CS 662: AI Programming
Assignment 3: Focused Crawling
Assigned: September 13
Due: September 20.September 25
30 points total.
Hard copies of the source code, along with the table showing the
accuracy of each scorer.
Also, please check your code into your subversion repository. Create a
subdirectory called assigment3 for it. Everything necessary to run
your code should be in this directory. If anything out of the
ordinary is needed to run your code, please provide a README.
In this assignment, you will build a focused crawler. A focused
crawler is a webcrawler that looks for pages that fit a particular
description. We can implement this using our typical search
paradigm. The pseudocode looks like this:
get a start page
while (not done)
fetch that page and extract its outward links
if page is "good enough", keep it
enqueue each of the outward links according to an estimate of their
value
To make life simple for this assignment, I will be providing you with
a great deal of the code that you need. In addition, we will not be
crawling the entire Web. Instead, we will be working with a local copy
of Wikipedia. (this means we don't need to worry about malformed
pages, spider traps, servers timing out, or any other number of
annoyances.)
NOTE: you are only to use the local copy of wikipedia installed on
scorpio.cs.usfca.edu for this assignment. In particular, do NOT crawl
wikipedia's main site (www.wikipedia.org). This is a violation of
their terms of use, and could result in other users at USF being
blocked from using wikipedia. Anyone found to be crawling
wikipedia.org (or any other non-local mirror) will receive an
automatic zero for this assignment.
NOTE ALSO: this assignment may take you some time to complete. In
particular, fetching several hundred pages from scorpio may take a few
minutes (running locally) or longer (if running from a slow connection
at home). Some advice:
- Test your code carefully before doing a large crawl.
- Run your code locally on the lab machines if at all
possible. This will reduce network latency.
- Learn how to set up a crawl to run in the background.
- DO NOT wait until the last minute to do this. "scorpio was
really slow because everyone was pounding it with requests" will not
be accepted as a reason for turning in your code late.
I have provided you with three classes that do the bulk of the work;
your job will be to fill in the gaps.
To begin, wikipage.py contains a
class for storing wikipedia pages. It's almost complete, but needs a
little work from you.
(5 points) Fix wikipage.py to remove stopwords and non-words
(anything containing punctuation). You MUST use a list comprehension
to do this. The goal here is to get rid of the 'noise' in the
document: words that don't help us determine its content.

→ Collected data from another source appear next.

(* ===== verification/Rtc.v ===== *)
(** * Rtc: the browser's [RTCPeerConnection], the engine [peer.js] wraps.

    The engine is not code of the repository: it is the media-transport
    session the spec treats as an external collaborator. This file models
    the part of its contract (W3C webrtc-pc, JSEP) that the repository's
    code relies on:
    - the signaling state machine ([stable], [have-local-offer],
      [have-remote-offer], [closed]) driven by [setLocalDescription] and
      [setRemoteDescription], with the implicit rollback of a local offer
      when a remote offer arrives, and [InvalidStateError] for a
      description that is not valid in the current state;
    - [createOffer]/[createAnswer], which describe the current senders and
      record the last created description ([setLocalDescription] of any
      other one is an [InvalidModificationError]);
    - [addTrack], which refuses a track that already has a sender
      ([InvalidAccessError]): the deduplication the spec asks of the
      negotiator is, in the browser, a property of the engine;
    - the operations chain ([[Operations]]): [begin_op] when the page
      calls a description operation, [chained] runs it and removes it
      ([end_op]); while the chain is not empty the negotiation-needed
      update is deferred ([pc_nn_on_empty]) and run when it empties, and
      [chain_wf] says an update is only deferred on a non-empty chain;
      on a [quiet] connection a chained operation is the operation alone;
    - the negotiation-needed flag and the queued [negotiationneeded] and
      [track] events.
    What the engine does with the bodies of descriptions beyond their type
    and their media lines (ICE, DTLS, codecs, m-line matching) is not
    modelled. *)

From stdpp Require Import base list gmap strings.
From S2P Require Import Prelude Async.

Module Rtc.

(** ** Identities and media *)

(** Track and stream identities ([MediaStreamTrack.id], [MediaStream.id]):
    globally unique, drawn as (endpoint, counter). *)
Abbreviation uid := (nat * nat)%type.

Inductive kind := Audio | Video.
#[export] Instance kind_eq_dec : EqDecision kind.
Proof. solve_decision. Defined.

Record track := mkTrack { track_id : uid; track_kind : kind }.
#[export] Instance track_eq_dec : EqDecision track.
Proof. solve_decision. Defined.

(** A media section of a description: a sent track and the ids of the
    streams it was added with (its [a=msid] lines). *)
Record media_line := mkMedia { ml_track : track; ml_streams : list uid }.
#[export] Instance media_line_eq_dec : EqDecision media_line.
Proof. solve_decision. Defined.

Inductive sdp_type := SdpOffer | SdpAnswer.
#[export] Instance sdp_type_eq_dec : EqDecision sdp_type.
Proof. solve_decision. Defined.

(** A session description: its type, the [o=] session id and version of the
    endpoint that generated it, and its media sections. *)
Record sdp := mkSdp {
  sdp_kind : sdp_type;
  sdp_session : nat;
  sdp_version : nat;
  sdp_media : list media_line }.
#[export] Instance sdp_eq_dec : EqDecision sdp.
Proof. solve_decision. Defined.

Inductive signaling_state := Stable | HaveLocalOffer | HaveRemoteOffer | Closed.
#[export] Instance signaling_state_eq_dec : EqDecision signaling_state.
Proof. solve_decision. Defined.

(** An [RTCRtpSender]: its track (null after [replaceTrack(null)]) and the
    ids of the streams given to [addTrack]. *)
Record sender := mkSender { snd_track : option track; snd_streams : list uid }.

(** A [MediaStream] as a value: its id and its tracks at the time it is read. *)
Record media_stream := mkStream { ms_id : uid; ms_tracks : list track }.
#[export] Instance media_stream_eq_dec : EqDecision media_stream.
Proof. solve_decision. Defined.

Inductive rtc_event :=
  | EvNegotiationNeeded
  | EvTrack (t : track) (streams : list uid).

(5 points) Currently, wikipage.py stores all hrefs in the
outwardLinks variables. Use one or more (you only need one) list
comprehensions to remove: external links to sites other than
scorpio, navigation links (they begin with '#') and links to edit
pages (they contain the string "action=edit"). The goal here is
to only keep only links to content-containing Wikipedia pages.
Next, crawler.py contains an
almost-complete focused crawler. Once you've fixed wikipage, you can
try it out like this:
import crawler
import scorer
c = crawler.crawler()
s = scorer.randomScorer()
c.crawl(10, 0.1, s)
scorer can be found here. More on that
in a minute.
crawl() takes six arguments, all of which have defaults: nGoalpages
(the number of pages to find), nTotalPages (the total number of
pages to crawl), threshold (how good a page's score
must be for it to be kept), fractionLinksUsed (what fraction of a
page's links should be followed) scorer (an object that scores a page),
and startingURL (where to start the crawl).
fractionLinksUsed is used to provide some control over the depth of
the search. Many wikipedia pages contain lots of links, and by
exploring every one of them, you may not be able to quickly search
very far away from your starting page. This gives some control over
that.
(5 points) One thing the crawler is missing is a closedList. Add
a closed list (implemented using a dictionary) to the crawler so
that URLs that have already been added to the queue are not
re-added.
At this point, we have a crawler, but it's not very clever. The reason
for this is that we need a scorer. A scorer is an object that can
tell us how "good" a page is. We'll build two scorers for this
assignment: one that uses keywords, and one that uses a vector
model.
scorer.py contains an abstract base
class called scorer, and a sample subclass called randomScorer. Each
of these has one method, called score() that takes one input - a
wikipage.
(5 points) To begin, we'll implement a KeywordScorer. The
KeywordScorer will be designed to take as input a keyword query and
set the page's score to value between 0 and 1.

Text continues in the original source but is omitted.